### INSTRUCTIONS TO FOLLOW
What lines below contain the string "intros"? List them all.

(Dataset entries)
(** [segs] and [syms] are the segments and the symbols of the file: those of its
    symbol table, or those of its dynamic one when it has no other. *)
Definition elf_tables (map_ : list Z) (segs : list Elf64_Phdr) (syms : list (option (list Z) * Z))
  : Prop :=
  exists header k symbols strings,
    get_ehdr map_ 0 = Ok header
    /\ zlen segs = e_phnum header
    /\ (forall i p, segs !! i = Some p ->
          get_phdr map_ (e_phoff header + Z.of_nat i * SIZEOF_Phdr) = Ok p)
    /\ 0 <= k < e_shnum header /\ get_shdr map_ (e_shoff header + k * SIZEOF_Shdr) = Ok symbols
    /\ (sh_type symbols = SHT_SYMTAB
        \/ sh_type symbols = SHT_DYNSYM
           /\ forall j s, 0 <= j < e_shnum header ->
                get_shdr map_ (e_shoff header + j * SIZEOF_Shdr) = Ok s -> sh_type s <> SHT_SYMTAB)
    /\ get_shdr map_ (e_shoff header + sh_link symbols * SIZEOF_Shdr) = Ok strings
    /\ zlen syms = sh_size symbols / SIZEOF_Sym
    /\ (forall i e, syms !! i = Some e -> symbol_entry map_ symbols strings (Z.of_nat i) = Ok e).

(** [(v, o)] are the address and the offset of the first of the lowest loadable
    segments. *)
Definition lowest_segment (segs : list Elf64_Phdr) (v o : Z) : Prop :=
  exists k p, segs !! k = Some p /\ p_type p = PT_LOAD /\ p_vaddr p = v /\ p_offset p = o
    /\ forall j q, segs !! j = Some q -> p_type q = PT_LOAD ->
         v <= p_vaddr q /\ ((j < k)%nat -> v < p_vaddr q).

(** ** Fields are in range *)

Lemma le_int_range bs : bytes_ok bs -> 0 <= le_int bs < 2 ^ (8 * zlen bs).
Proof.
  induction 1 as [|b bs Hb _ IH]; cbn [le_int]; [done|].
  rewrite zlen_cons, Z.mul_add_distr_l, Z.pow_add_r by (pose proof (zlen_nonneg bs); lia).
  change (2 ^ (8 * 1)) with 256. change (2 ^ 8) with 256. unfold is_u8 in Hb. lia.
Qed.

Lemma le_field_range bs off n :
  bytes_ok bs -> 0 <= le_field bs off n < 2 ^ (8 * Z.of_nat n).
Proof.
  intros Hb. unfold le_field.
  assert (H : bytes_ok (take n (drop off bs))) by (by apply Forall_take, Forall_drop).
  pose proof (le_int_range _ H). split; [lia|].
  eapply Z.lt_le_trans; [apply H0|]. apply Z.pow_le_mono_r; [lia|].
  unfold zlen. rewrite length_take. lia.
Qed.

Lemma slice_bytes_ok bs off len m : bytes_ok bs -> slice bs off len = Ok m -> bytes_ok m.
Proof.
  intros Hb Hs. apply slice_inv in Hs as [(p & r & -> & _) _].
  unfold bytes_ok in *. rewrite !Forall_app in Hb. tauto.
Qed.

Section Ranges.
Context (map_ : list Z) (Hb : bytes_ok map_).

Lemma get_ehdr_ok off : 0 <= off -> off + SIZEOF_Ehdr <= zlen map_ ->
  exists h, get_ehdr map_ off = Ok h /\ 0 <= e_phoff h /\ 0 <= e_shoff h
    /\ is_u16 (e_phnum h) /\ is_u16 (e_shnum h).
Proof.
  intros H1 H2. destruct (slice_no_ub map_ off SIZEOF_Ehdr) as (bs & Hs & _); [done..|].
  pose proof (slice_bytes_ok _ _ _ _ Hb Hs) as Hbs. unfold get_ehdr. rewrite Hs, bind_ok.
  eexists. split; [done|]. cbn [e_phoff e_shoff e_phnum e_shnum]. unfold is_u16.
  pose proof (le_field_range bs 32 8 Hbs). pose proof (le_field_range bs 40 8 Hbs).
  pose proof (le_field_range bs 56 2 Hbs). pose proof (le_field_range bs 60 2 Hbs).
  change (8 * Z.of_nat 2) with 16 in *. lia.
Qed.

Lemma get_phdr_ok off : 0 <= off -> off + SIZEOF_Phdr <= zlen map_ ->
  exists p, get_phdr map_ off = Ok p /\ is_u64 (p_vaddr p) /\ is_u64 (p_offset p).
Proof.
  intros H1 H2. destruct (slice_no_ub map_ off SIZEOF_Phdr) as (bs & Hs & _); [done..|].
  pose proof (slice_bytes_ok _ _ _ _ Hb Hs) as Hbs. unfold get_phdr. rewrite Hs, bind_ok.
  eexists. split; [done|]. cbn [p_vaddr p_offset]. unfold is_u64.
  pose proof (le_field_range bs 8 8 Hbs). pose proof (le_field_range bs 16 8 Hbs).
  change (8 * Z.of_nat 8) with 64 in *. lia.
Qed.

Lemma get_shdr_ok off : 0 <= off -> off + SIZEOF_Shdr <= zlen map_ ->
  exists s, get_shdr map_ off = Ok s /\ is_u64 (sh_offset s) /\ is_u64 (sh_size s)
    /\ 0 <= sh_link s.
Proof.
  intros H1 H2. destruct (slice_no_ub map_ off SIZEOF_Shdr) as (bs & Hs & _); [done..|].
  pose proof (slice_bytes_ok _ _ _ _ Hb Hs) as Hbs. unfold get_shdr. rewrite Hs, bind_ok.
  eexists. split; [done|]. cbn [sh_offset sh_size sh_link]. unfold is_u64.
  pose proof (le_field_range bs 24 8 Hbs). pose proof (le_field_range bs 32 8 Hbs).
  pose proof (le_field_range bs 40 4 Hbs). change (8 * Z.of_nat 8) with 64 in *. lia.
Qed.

### ANSWER SECTION
  intros Hb. unfold le_field.
  intros Hb Hs. apply slice_inv in Hs as [(p & r & -> & _) _].
  intros H1 H2. destruct (slice_no_ub map_ off SIZEOF_Ehdr) as (bs & Hs & _); [done..|].
  intros H1 H2. destruct (slice_no_ub map_ off SIZEOF_Phdr) as (bs & Hs & _); [done..|].
  intros H1 H2. destruct (slice_no_ub map_ off SIZEOF_Shdr) as (bs & Hs & _); [done..|].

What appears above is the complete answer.